Even so I am aware enough to know that all the activity is not the total source of weariness. Frankly, I am not used to the amount of interaction which is now part of our day to day life. As an introvert, I adjusted quite easily and naturally to the quiet days I had all these months from Sunday afternoon to Thursday evenings when Bruce was in Madison working. I wasn't quite a hermit, but most of the time I chose when to interact, to be with people.
Now there is someone else in the house. That someone calls up the stairs to the garret, "Can I come up?" Of course. I want him to come up here. I want to enjoy the ease of conversation, instead of only communicating via text or email or phone--we have never been good phone talkers and such interchanges usually left us dissatisfied. Still, I need to adjust. Like turning up the thermostat when the temperature drops, I need to turn up my ability, my willingness, for unplanned, incidental, spontaneous, in passing sorts of discourse. I am not complaining. I'm just noticing and am aware.

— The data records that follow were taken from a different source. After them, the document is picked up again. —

Record GatewayConfig := mkGatewayConfig {
  gateway_FilterByTags : list string;
  gateway_AllowedTargets : list string;
  gateway_AllowGatewayTargets : bool;
  gateway_RegistryRef : string;
  gateway_DispatchMode : GatewayDispatchMode;
  gateway_DispatchTimeoutSeconds : Z;
  gateway_MaxDispatchDepth : Z;
  gateway_MaxResultsPerSearch : Z;
  gateway_MaxDispatchCalls : Z;
  gateway_MaxSearchCalls : Z;
  gateway_Fallback : option GatewayFallback }.

(** ** reasoning_types.go

    [ReasoningDefaults], the shape of the settings, has the same fields. *)
Inductive ReasoningMode := ReasoningModeUnset | ReasoningDisabled | ReasoningAuto | ReasoningExplicit.
Inductive ReasoningEffort :=
| ReasoningEffortUnset | ReasoningEffortLow | ReasoningEffortMedium | ReasoningEffortHigh.

Record ReasoningConfig := mkReasoningConfig {
  reasoning_Mode : ReasoningMode;
  reasoning_Effort : ReasoningEffort;
  reasoning_BudgetTokens : option Z }.

Record SwarmAgentSpec := mkSwarmAgentSpec {
  agent_Model : string;
  Capabilities : list AgentCapability;
  Guardrails : option AgentGuardrails;
  Observability : option AgentObservability;
  Infrastructure : option AgentInfrastructure;
  aspec_Prompt : option AgentPrompt;
  aspec_Settings : list string;
  aspec_Runtime : AgentRuntime;
  aspec_Tools : option AgentTools;
  aspec_Agents : list AgentConnection;
  aspec_Gateway : option GatewayConfig;
  aspec_Reasoning : option ReasoningConfig }.

Record SwarmAgentMCPStatus := mkSwarmAgentMCPStatus {
  mcpstatus_Name : string;
  mcpstatus_URL : string;
  mcpstatus_Healthy : option bool;
  mcpstatus_Message : string;
  mcpstatus_LastCheck : option Z;
  mcpstatus_AuthType : string;
  mcpstatus_Trust : ToolTrustLevel }.

Record AdvisorConnectionStatus := mkAdvisorConnectionStatus {
  advisor_Name : string;
  advisor_Ready : bool;
  advisor_ToolInjected : bool;
  advisor_ToolName : string;
  advisor_LastTransitionTime : Z }.

Record ToolAgentConnectionStatus := mkToolAgentConnectionStatus {
  toolagent_Name : string;
  toolagent_Ready : bool;
  toolagent_Trust : ToolTrustLevel;
  toolagent_LastTransitionTime : Z }.

Record GatewayStatus := mkGatewayStatus {
  RoutableCapabilities : Z;
  TotalMatchingCapabilities : Z;
  LastCapabilitySync : option Z }.

Record SwarmAgentStatus := mkSwarmAgentStatus {
  agent_Conditions : list StatusCondition;
  ReadyReplicas : Z;
  agent_DesiredReplicas : option Z;
  DailyTokenUsage : option TokenUsage;
  agent_Replicas : Z;
  agent_ObservedGeneration : Z;
  DedupEnabled : bool;
  ToolConnections : list SwarmAgentMCPStatus;
  SystemPromptHash : string;
  ExposedMCPCapabilities : list string;
  ToolAgentConnections : list ToolAgentConnectionStatus;
  AdvisorConnections : list AdvisorConnectionStatus;
  AppliedSettings : list string;
  AppliedFragmentCount : Z;
  agent_GatewayStatus : option GatewayStatus }.

#[export] Instance eta_SwarmAgentStatus : Settable SwarmAgentStatus := λ s,
  mkSwarmAgentStatus (agent_Conditions s) (ReadyReplicas s) (agent_DesiredReplicas s) (DailyTokenUsage s)
    (agent_Replicas s) (agent_ObservedGeneration s) (DedupEnabled s) (ToolConnections s)
    (SystemPromptHash s) (ExposedMCPCapabilities s) (ToolAgentConnections s) (AdvisorConnections s)
    (AppliedSettings s) (AppliedFragmentCount s) (agent_GatewayStatus s).

(** A status with so many ready replicas, and nothing else. *)
Definition ready_status (ready : Z) : SwarmAgentStatus :=
  mkSwarmAgentStatus [] ready None None 0 0 false [] "" [] [] [] [] 0 None.

Record SwarmAgent := mkSwarmAgent {
  agent_Name : string;
  agent_Namespace : string;
  agent_Generation : Z;
  agent_Labels : gmap string string;
  agent_Annotations : gmap string string;
  agent_Spec : SwarmAgentSpec;
  agent_Status : SwarmAgentStatus }.

#[export] Instance eta_SwarmAgent : Settable SwarmAgent := λ a,
  mkSwarmAgent (agent_Name a) (agent_Namespace a) (agent_Generation a) (agent_Labels a)
    (agent_Annotations a) (agent_Spec a) (agent_Status a).

(** ** swarmsettings_types.go

    The audit configuration is left out: no code reads it. *)
Inductive MemoryBackend :=
| MemoryBackendUnset | MemoryBackendInContext | MemoryBackendVectorStore | MemoryBackendRedis.

Record PromptFragment := mkPromptFragment {
  fragment_Name : string;
  fragment_Text : string;
  fragment_Position : string }.

Record PromptFragments := mkPromptFragments { Persona : string; OutputRules : string }.

Record SwarmSettingsSecurity := mkSwarmSettingsSecurity {
  MCPAllowlist : list string;
  RequireMCPAuth : bool }.

Record SwarmSettings := mkSwarmSettings {
  settings_Name : string;
  settings_Security : option SwarmSettingsSecurity;
  Temperature : string;
  OutputFormat : string;
  settings_MemoryBackend : MemoryBackend;
  settings_Fragments : list PromptFragment;
  settings_PromptFragments : option PromptFragments;
  settings_Reasoning : option ReasoningConfig }.

(** Settings that only carry a security policy. *)
Definition security_settings (sec : SwarmSettingsSecurity) : SwarmSettings :=
  mkSwarmSettings "settings" (Some sec) "" "" MemoryBackendUnset [] None None.

(** ** swarmmemory_types.go *)
Record RedisMemoryConfig := mkRedisMemoryConfig {
  redis_SecretRef : string;
  redis_TTLSeconds : Z;
  MaxEntries : Z }.

Inductive VectorStoreProvider :=
| VectorStoreProviderUnset | VectorStoreProviderQdrant | VectorStoreProviderPgvector.

Record VectorStoreMemoryConfig := mkVectorStoreMemoryConfig {
  vs_Provider : VectorStoreProvider;
  vs_Endpoint : string;
  vs_Collection : string;
  vs_SecretRef : option string;
  vs_TTLSeconds : Z }.

Record EmbeddingConfig := mkEmbeddingConfig { emb_Model : string; emb_Provider : string }.

Record SwarmMemory := mkSwarmMemory {
  memory_Name : string;
  Backend : MemoryBackend;
  memory_Redis : option RedisMemoryConfig;
  memory_VectorStore : option VectorStoreMemoryConfig;
  memory_Embedding : option EmbeddingConfig }.

(** ** swarmpolicy_types.go *)
Inductive PolicyEnforcementMode :=
| EnforcementUnset | PolicyEnforcementAudit | PolicyEnforcementWarn | PolicyEnforcementEnforce.

Inductive PolicyOutputLevel :=
| OutputLevelUnset | PolicyOutputLevelNone | PolicyOutputLevelPattern
| PolicyOutputLevelSchema | PolicyOutputLevelSemantic.

Record PolicyLimits := mkPolicyLimits {
  MaxDailyTokens : option Z;
  MaxTokensPerCall : option Z;
  MaxTimeoutSeconds : option Z;
  MinTimeoutSeconds : option Z;
  MaxConcurrentTasks : option Z;
  MaxThinkingTokensPerCall : option Z;
  MaxAnswerTokensPerCall : option Z }.

#[export] Instance eta_PolicyLimits : Settable PolicyLimits := λ l,
  mkPolicyLimits (MaxDailyTokens l) (MaxTokensPerCall l) (MaxTimeoutSeconds l)
    (MinTimeoutSeconds l) (MaxConcurrentTasks l) (MaxThinkingTokensPerCall l)
    (MaxAnswerTokensPerCall l).

Record PolicyTools := mkPolicyTools {
  Deny : list string;
  tools_ForceTrustLevel : option ToolTrustLevel }.

Record PolicyOutput := mkPolicyOutput {
  output_MinValidation : PolicyOutputLevel;
  output_DenyPatterns : list string }.

Record PolicyModels := mkPolicyModels {
  Allowed : list string;
  Denied : list string }.

Record PolicyRequirements := mkPolicyRequirements {
  BudgetRef : bool;
  Audit : bool;
  AllowList : bool }.

Record SwarmPolicySpec := mkSwarmPolicySpec {
  spec_EnforcementMode : PolicyEnforcementMode;
  spec_Limits : option PolicyLimits;
  spec_Tools : option PolicyTools;
  spec_PolicyOutput : option PolicyOutput;
  spec_Models : option PolicyModels;
  spec_Requirements : PolicyRequirements }.

Record PolicyViolation := mkPolicyViolation {
  Constraint : string;
  PolicyName : string;
  violation_Message : string }.

Record EffectivePolicySpec := mkEffectivePolicySpec {
  Limits : option PolicyLimits;
  ToolDeny : list string;
  ForceTrustLevel : option ToolTrustLevel;
  MinValidation : PolicyOutputLevel;
  DenyPatterns : list string;
  Models : option PolicyModels;
  Requirements : PolicyRequirements;
  EnforcementMode : PolicyEnforcementMode }.

#[export] Instance eta_EffectivePolicySpec : Settable EffectivePolicySpec := λ e,
  mkEffectivePolicySpec (Limits e) (ToolDeny e) (ForceTrustLevel e) (MinValidation e)
    (DenyPatterns e) (Models e) (Requirements e) (EnforcementMode e).

Record SwarmPolicyStatus := mkSwarmPolicyStatus {
  AgentCount : Z;
  CompliantCount : Z;
  EffectivePolicy : option EffectivePolicySpec;
  policy_ObservedGeneration : Z;
  policy_Conditions : list StatusCondition }.

#[export] Instance eta_SwarmPolicyStatus : Settable SwarmPolicyStatus := λ s,
  mkSwarmPolicyStatus (AgentCount s) (CompliantCount s) (EffectivePolicy s)
    (policy_ObservedGeneration s) (policy_Conditions s).

Record SwarmPolicy := mkSwarmPolicy {
  policy_Name : string;
  policy_Generation : Z;
  policy_Spec : SwarmPolicySpec;
  policy_Status : SwarmPolicyStatus }.

#[export] Instance eta_SwarmPolicy : Settable SwarmPolicy := λ p,
  mkSwarmPolicy (policy_Name p) (policy_Generation p) (policy_Spec p) (policy_Status p).

(** ** swarmregistry_types.go *)
Inductive RegistryScope := ScopeUnset | RegistryScopeNamespace | RegistryScopeCluster.

Record MCPBinding := mkMCPBinding { CapabilityID : string; binding_URL : string }.

Record SwarmRegistrySpec := mkSwarmRegistrySpec {
  Scope : RegistryScope;
  registry_MaxDepth : Z;
  MCPBindings : list MCPBinding }.

Record IndexedCapability := mkIndexedCapability {
  ID : string;
  Description : string;
  Agents : list string;
  Tags : list string }.

Record AgentFleetEntry := mkAgentFleetEntry {
  fleet_Name : string;
  fleet_Model : string;
  fleet_ReadyReplicas : Z;
  fleet_DailyTokens : Z;
  fleet_Capabilities : list string }.

Record SwarmRegistryStatus := mkSwarmRegistryStatus {
  IndexedAgents : Z;
  Fleet : list AgentFleetEntry;
  LastRebuild : option Z;
  registry_Capabilities : list IndexedCapability;
  registry_ObservedGeneration : Z;
  registry_Conditions : list StatusCondition }.

#[export] Instance eta_SwarmRegistryStatus : Settable SwarmRegistryStatus := λ s,
  mkSwarmRegistryStatus (IndexedAgents s) (Fleet s) (LastRebuild s) (registry_Capabilities s)
    (registry_ObservedGeneration s) (registry_Conditions s).

Record SwarmRegistry := mkSwarmRegistry {
  registry_Name : string;
  registry_Namespace : string;
  registry_Generation : Z;
  registry_DeletionTimestamp : option Z;
  registry_Spec : SwarmRegistrySpec;
  registry_Status : SwarmRegistryStatus }.

#[export] Instance eta_SwarmRegistry : Settable SwarmRegistry := λ r,
  mkSwarmRegistry (registry_Name r) (registry_Namespace r) (registry_Generation r)
    (registry_DeletionTimestamp r) (registry_Spec r) (registry_Status r).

Having the ability to chit chat during the day is different from the days when he would return home at the end of the day, and we could share the day's comings and goings. Now we are experiencing sharing as we go along. Certainly, many of those dinnertime conversations were less than satisfying, for he would be tired from a long, full day, and many days I would not have much of interest to contribute. I may have had a routine domestic day of loads of laundry and groceries purchased or I may have had an inner-directed day of writing, thinking, listening to my own soul work. Much may have been percolating, but was not yet available for sharing. Those end of the day times together had their own challenges, but we adapted and forgave the lapses, knowing they were temporary.
Now there are new challenges. This time has the potential to be one of holy delight, but that means adapting and adjusting and being willing to open to new ways of being with one another. Paula Huston in her book A Season of Mystery, 10 Spiritual Practices for Embracing A Happier Second Half of Life gives some sound and clear advice.
…we must first give up our notions about what should
or should not be. We must be willing to let go of
personal preference or too much concern about what
might inconvenience us. We must resist becoming anxious
when things don't go our way. For an overly controlling
stance is the enemy of delight. p. 19
I hope I am up for the challenge. I want to be and intend to be, for, I know, ultimately we will both reap the rewards. Bringing who we are into this time and space, we can come to know each other in deeper and more profound ways. This is an opportunity for a new kind of presence to each other and to ourselves as spiritual beings.
Yesterday afternoon I retreated to my garret to read and write in my journal and to nap as well. Bruce was at his desk when I walked up the stairs. Later he took the grand dog for a walk, and I thought for a moment about joining them, but I could feel I was not ready to leave the solitude I carved for myself. Soon, I said to myself, but at the moment I was not quite ready to adjust the thermostat to a more congenial and conversational temperature. Just give me a few minutes.
Where is your thermostat set for daily interactions? Does there need to be some adjustment? What have you experienced when there has been a change in your lifestyle? I would love to know.